Dataset excerpts
┌──
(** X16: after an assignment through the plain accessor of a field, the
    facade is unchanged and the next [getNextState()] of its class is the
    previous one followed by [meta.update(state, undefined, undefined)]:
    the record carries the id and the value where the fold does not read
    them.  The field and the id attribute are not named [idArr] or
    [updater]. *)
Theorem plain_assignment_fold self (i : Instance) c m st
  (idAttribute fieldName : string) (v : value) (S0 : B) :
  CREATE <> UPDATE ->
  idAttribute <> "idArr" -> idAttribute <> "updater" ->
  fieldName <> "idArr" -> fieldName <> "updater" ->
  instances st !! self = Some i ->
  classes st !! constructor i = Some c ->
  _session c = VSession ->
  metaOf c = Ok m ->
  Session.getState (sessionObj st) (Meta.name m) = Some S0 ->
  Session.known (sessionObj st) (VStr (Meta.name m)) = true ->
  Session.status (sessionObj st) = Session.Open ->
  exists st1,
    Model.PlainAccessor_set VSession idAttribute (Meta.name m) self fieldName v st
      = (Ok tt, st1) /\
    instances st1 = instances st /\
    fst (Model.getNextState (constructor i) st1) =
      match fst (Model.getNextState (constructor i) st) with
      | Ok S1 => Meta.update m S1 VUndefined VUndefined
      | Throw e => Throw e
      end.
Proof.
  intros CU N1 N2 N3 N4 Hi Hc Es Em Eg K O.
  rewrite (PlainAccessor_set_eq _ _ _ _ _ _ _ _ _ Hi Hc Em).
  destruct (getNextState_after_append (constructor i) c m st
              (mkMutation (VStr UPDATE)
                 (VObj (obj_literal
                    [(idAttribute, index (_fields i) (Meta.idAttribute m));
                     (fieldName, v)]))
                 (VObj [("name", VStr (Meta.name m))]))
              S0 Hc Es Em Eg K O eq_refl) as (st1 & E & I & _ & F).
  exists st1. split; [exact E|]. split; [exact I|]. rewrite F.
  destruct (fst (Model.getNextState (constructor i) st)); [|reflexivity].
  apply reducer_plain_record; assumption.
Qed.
└──
┌──
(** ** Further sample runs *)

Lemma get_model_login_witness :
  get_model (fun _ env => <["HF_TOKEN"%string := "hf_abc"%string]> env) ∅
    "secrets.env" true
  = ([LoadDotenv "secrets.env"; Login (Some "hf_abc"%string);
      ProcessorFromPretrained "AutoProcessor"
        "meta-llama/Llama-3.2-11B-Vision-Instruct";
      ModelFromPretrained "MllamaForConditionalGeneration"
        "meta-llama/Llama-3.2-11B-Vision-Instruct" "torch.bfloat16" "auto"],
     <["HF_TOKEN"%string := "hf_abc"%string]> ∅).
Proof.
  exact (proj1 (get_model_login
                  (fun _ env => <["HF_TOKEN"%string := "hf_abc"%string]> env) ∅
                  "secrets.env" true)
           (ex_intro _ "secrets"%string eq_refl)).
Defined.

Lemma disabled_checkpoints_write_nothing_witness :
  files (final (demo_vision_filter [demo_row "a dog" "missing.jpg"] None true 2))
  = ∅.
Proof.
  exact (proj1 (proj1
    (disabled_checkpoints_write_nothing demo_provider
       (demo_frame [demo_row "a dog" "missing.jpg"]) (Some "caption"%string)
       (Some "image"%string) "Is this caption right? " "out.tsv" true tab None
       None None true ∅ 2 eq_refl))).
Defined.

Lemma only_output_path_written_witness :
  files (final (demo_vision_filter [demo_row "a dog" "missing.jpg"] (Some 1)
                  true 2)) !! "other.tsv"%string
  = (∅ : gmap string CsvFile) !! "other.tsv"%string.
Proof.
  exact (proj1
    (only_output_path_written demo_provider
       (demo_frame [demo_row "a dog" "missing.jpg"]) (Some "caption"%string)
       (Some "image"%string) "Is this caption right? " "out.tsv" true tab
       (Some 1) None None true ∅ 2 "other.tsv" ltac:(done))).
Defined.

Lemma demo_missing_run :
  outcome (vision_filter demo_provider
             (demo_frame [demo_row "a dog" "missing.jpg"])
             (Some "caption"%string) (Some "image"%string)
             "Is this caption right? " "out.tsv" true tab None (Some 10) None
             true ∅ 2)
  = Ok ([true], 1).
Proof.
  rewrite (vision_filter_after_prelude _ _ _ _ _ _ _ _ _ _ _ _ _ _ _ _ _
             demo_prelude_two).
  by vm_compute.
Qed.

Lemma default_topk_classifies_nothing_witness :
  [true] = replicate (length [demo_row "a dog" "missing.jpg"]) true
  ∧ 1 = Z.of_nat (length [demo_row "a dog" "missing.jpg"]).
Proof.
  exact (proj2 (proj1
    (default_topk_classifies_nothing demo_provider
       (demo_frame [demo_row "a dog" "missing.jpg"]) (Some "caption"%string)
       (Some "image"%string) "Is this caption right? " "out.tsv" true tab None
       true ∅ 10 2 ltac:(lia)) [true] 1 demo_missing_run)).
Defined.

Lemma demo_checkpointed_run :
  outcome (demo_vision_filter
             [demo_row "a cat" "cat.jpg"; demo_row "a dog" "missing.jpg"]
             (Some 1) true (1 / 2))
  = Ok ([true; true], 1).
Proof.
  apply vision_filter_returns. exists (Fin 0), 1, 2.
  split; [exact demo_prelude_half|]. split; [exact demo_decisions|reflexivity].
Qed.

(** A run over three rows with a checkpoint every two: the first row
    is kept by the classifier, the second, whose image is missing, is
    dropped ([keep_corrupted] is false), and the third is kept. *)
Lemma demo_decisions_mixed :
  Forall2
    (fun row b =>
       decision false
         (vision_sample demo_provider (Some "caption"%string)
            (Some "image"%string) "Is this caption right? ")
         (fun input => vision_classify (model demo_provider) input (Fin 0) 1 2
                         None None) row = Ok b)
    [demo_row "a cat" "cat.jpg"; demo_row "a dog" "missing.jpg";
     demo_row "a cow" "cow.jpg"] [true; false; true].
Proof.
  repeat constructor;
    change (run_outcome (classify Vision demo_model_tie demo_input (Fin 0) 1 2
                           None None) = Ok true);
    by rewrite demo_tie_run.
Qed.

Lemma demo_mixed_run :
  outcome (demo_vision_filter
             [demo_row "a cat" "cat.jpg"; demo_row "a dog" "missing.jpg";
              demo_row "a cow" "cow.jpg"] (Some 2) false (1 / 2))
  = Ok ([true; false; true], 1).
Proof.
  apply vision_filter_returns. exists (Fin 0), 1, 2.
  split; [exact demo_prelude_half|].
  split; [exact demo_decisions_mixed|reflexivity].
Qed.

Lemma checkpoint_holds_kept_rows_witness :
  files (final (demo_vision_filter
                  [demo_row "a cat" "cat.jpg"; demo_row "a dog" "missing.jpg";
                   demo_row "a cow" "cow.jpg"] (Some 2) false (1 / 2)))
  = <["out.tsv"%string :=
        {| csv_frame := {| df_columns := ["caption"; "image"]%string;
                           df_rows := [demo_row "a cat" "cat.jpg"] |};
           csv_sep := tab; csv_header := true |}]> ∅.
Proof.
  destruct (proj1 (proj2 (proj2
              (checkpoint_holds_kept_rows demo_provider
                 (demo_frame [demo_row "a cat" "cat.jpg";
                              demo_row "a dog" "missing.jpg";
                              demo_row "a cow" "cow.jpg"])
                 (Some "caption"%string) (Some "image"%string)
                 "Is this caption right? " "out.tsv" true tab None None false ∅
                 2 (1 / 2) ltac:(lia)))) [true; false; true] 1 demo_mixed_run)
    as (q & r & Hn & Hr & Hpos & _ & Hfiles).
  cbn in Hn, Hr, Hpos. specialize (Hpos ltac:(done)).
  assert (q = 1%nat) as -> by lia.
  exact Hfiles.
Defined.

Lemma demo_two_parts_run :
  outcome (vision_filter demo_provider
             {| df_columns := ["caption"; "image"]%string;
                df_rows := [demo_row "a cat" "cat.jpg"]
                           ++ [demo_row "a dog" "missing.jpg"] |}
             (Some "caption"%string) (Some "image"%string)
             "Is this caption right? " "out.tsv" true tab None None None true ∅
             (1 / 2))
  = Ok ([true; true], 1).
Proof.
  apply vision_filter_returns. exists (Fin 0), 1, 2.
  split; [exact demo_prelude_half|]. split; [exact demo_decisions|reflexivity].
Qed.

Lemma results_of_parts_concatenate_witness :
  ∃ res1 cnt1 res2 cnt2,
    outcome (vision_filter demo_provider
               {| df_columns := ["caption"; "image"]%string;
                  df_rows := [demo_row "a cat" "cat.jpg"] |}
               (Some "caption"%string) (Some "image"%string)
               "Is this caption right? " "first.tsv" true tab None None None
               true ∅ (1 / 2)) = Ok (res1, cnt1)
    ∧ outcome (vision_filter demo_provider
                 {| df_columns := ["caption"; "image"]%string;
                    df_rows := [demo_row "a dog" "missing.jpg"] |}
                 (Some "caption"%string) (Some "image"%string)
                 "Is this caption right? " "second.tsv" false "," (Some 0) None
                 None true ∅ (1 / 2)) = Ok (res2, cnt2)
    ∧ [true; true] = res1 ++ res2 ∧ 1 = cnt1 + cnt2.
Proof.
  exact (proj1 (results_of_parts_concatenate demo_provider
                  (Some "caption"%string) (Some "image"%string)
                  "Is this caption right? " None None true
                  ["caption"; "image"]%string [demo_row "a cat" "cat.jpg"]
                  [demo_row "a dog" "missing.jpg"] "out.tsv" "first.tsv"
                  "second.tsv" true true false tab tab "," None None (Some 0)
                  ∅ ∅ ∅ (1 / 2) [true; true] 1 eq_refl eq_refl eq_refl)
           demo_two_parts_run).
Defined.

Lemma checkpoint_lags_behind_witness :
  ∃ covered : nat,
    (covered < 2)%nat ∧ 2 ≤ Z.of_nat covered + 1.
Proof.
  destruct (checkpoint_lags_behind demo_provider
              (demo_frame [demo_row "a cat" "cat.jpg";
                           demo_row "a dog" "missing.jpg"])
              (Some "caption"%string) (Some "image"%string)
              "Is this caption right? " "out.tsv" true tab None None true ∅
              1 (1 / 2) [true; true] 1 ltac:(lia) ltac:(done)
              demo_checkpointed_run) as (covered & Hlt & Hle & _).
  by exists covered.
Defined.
└──
[TRY IT]
Return each line from the data where the string "exact" can be found.

[EXERCISE OUTPUT]
  exists st1. split; [exact E|]. split; [exact I|]. rewrite F.
  exact (proj1 (get_model_login
  exact (proj1 (proj1
  exact (proj1
  exact (proj2 (proj1
  split; [exact demo_prelude_half|]. split; [exact demo_decisions|reflexivity].
  split; [exact demo_prelude_half|].
  split; [exact demo_decisions_mixed|reflexivity].
  exact Hfiles.
  split; [exact demo_prelude_half|]. split; [exact demo_decisions|reflexivity].
  exact (proj1 (results_of_parts_concatenate demo_provider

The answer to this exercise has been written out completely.